I had a breastlift 3 months ago and experienced necrosis. I lost my nipple but it has grown back with the exception of one side that has a dime size open wound. BUT the entire breast is hard and painful, the wound is being packed with gauze and sterile water/blech-its tracks 4" down and 2" to the side. My certified board plastic surgeon says it is fat necrosis. The wound leaks a yellowish liquid with horrible odor. How long do i continue this treatment or do we need to surgicaly remove this?

Doctor Answers (6)

Treatment of Fat Necrosis?

+1

Thank you for the question.

The human body has a tendency to eliminate unhealthy tissue.  It will tend to  slowly “remove” the unhealthy fat necrosis that is present. You are seeing  this occur in the form of the “yellowish liquid with horrible odor”. As long as the wound is draining the chance of an infection that can do you harm is very small.

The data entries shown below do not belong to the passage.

(** What the parser finds in such a message. *)
Lemma sms_parse_submit_fields sca mr number dcs udl ud bb :
  all_digits number = true -> 1 <= zlen number <= 20 ->
  sms_parse_submit (submit_pdu sca mr number dcs udl ud) bb =
  (text ← submit_text (submit_pdu sca mr number dcs udl ud)
           (zlen (submit_pdu sca mr number dcs udl [])) udl (zlen ud) dcs;
   Some (bb <| b_sms; last_mo_num := number |> <| b_sms; last_mo_text := text |>
           <| b_sms; mo_count ::= fun c => u32 (c + 1) |>)).
Proof.
  intros Hd Hn. pose proof (zlen_digits_to_semi number 0 10 Hd ltac:(lia)) as Hs.
  assert (1 <= (zlen number + 1) / 2).
  { change 1 with (2 / 2) at 1. apply Z.div_le_mono; lia. }
  pose proof (zlen_nonneg sca). pose proof (zlen_nonneg ud).
  pose proof (submit_pdu_len sca mr number dcs udl ud) as Hp.
  pose proof (submit_pdu_len sca mr number dcs udl []) as Hp0. change (zlen (@nil Z)) with 0 in Hp0.
  pose proof (submit_pdu_get sca mr number dcs udl ud) as Hg.
  pose proof (submit_tail_get mr number dcs udl ud) as Ht.
  pose proof (submit_pdu_number sca mr number dcs udl ud Hd ltac:(lia)) as Hnum.
  assert (HL : zget (submit_pdu sca mr number dcs udl ud) 0 = Some (zlen sca)) by reflexivity.
  set (p := submit_pdu sca mr number dcs udl ud) in *. set (L := zlen sca) in *.
  unfold sms_parse_submit. cbv zeta.
  rewrite (proj2 (Z.ltb_ge (zlen p) 5)) by lia. rewrite HL. cbn [mbind option_bind].
  rewrite (proj2 (Z.leb_gt (zlen p) (1 + L))) by lia.
  pose proof (Hg 0 ltac:(lia)) as G. rewrite Z.add_0_r in G. rewrite G.
  change (zget (submit_tail _ _ _ _ _) 0) with (Some 1). cbn [mbind option_bind].
  change (Z.land (Z.shiftr 1 3) 3 =? 2) with false. cbv iota.
  rewrite (proj2 (Z.leb_gt (zlen p) (1 + L + 1))), (proj2 (Z.leb_gt (zlen p) (1 + L + 1 + 1))) by lia.
  replace (1 + L + 1 + 1) with (1 + L + 2) by lia. rewrite Hg by lia.
  change (zget (submit_tail _ _ _ _ _) 2) with (Some (zlen number)). cbn [mbind option_bind].
  replace (1 + L + 2 + 1 + 1) with (1 + L + 4) by lia. rewrite Hnum.
  rewrite !(proj2 (Z.leb_gt (zlen p) _)) by lia.
  replace (1 + L + 4 + (zlen number + 1) / 2 + 1) with
    (1 + L + (4 + zlen (digits_to_semi number 0 10) + 1)) by lia.
  rewrite Hg, Ht by lia. change (zget _ 1) with (Some dcs). cbn [mbind option_bind].
  replace (1 + L + 4 + (zlen number + 1) / 2 + 2 + 0) with
    (1 + L + (4 + zlen (digits_to_semi number 0 10) + 2)) by lia.
  rewrite Hg, Ht by lia. change (zget _ 2) with (Some udl). cbn [mbind option_bind].
  replace (1 + L + (4 + zlen (digits_to_semi number 0 10) + 2) + 1)
    with (zlen (submit_pdu sca mr number dcs udl [])) by lia.
  replace (zlen p - zlen (submit_pdu sca mr number dcs udl [])) with (zlen ud) by lia.
  done.
Qed.

(** The number and the text of a mobile-originated message are recovered: a
    PDU laid out as GSM 03.40 prescribes, with a destination of 1 to 20 digits
    and at most 160 septets of text over the default alphabet, makes the modem
    record exactly that number and that text and count one more message,
    whatever service centre address precedes it. *)
Theorem sms_submit_gsm7 sca mr number (l : list sym) ud bb :
  all_digits number = true -> 1 <= zlen number <= 20 ->
  forallb sym_ok l = true -> zlen (syms_septets l) <= 160 ->
  gsm7_pack (syms_text l) 180 = (ud, zlen (syms_septets l)) ->
  sms_parse_submit (submit_pdu sca mr number 0x00 (zlen (syms_septets l)) ud) bb =
  Some (bb <| b_sms; last_mo_num := number |> <| b_sms; last_mo_text := syms_text l |>
           <| b_sms; mo_count ::= fun c => u32 (c + 1) |>).
Proof.
  intros Hd Hn Hl Hs Hp. rewrite sms_parse_submit_fields by done.
  destruct (gsm7_unpack_pack l ud Hl Hs Hp) as (Hlen & Hu).
  unfold submit_text. change (Z.land (Z.shiftr 0 2) 3 =? 0) with true. cbv iota zeta.
  rewrite submit_pdu_ud. pose proof (zlen_nonneg (syms_septets l)).
  rewrite Z.min_l, Hu; [done|]. rewrite Hlen.
  apply Z.div_le_lower_bound; [lia|].
  pose proof (Z.div_mod (7 * zlen (syms_septets l) + 7) 8).
  pose proof (Z.mod_pos_bound (7 * zlen (syms_septets l) + 7) 8). lia.
Qed.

Generally, it would be best  interest to allow as much time as possible for the body to “heal itself”. Surgical intervention may be necessary eventually. You may find that revisionary surgery may be necessary to improve the symmetry of the breasts  down the line as well.

I would suggest continued  patience  and follow-up with your plastic surgeon.

Best wishes.


San Diego Plastic Surgeon
5.0 out of 5 stars 724 reviews

Breast reduction and fat necrosis

+1

Fat necrosis, infection and wounds can occur with any surgery. And you do not always know why it happened one patient and not to another.

These wounds will usually improve more than you ever think they could and look better than you think they would. The most important thing for you to do is to keep in contact with your physician and alerted your surgeon to any new problems like fever or pain. These things can be a sign of infection and your doctor should be informed of these problems as soon as possible.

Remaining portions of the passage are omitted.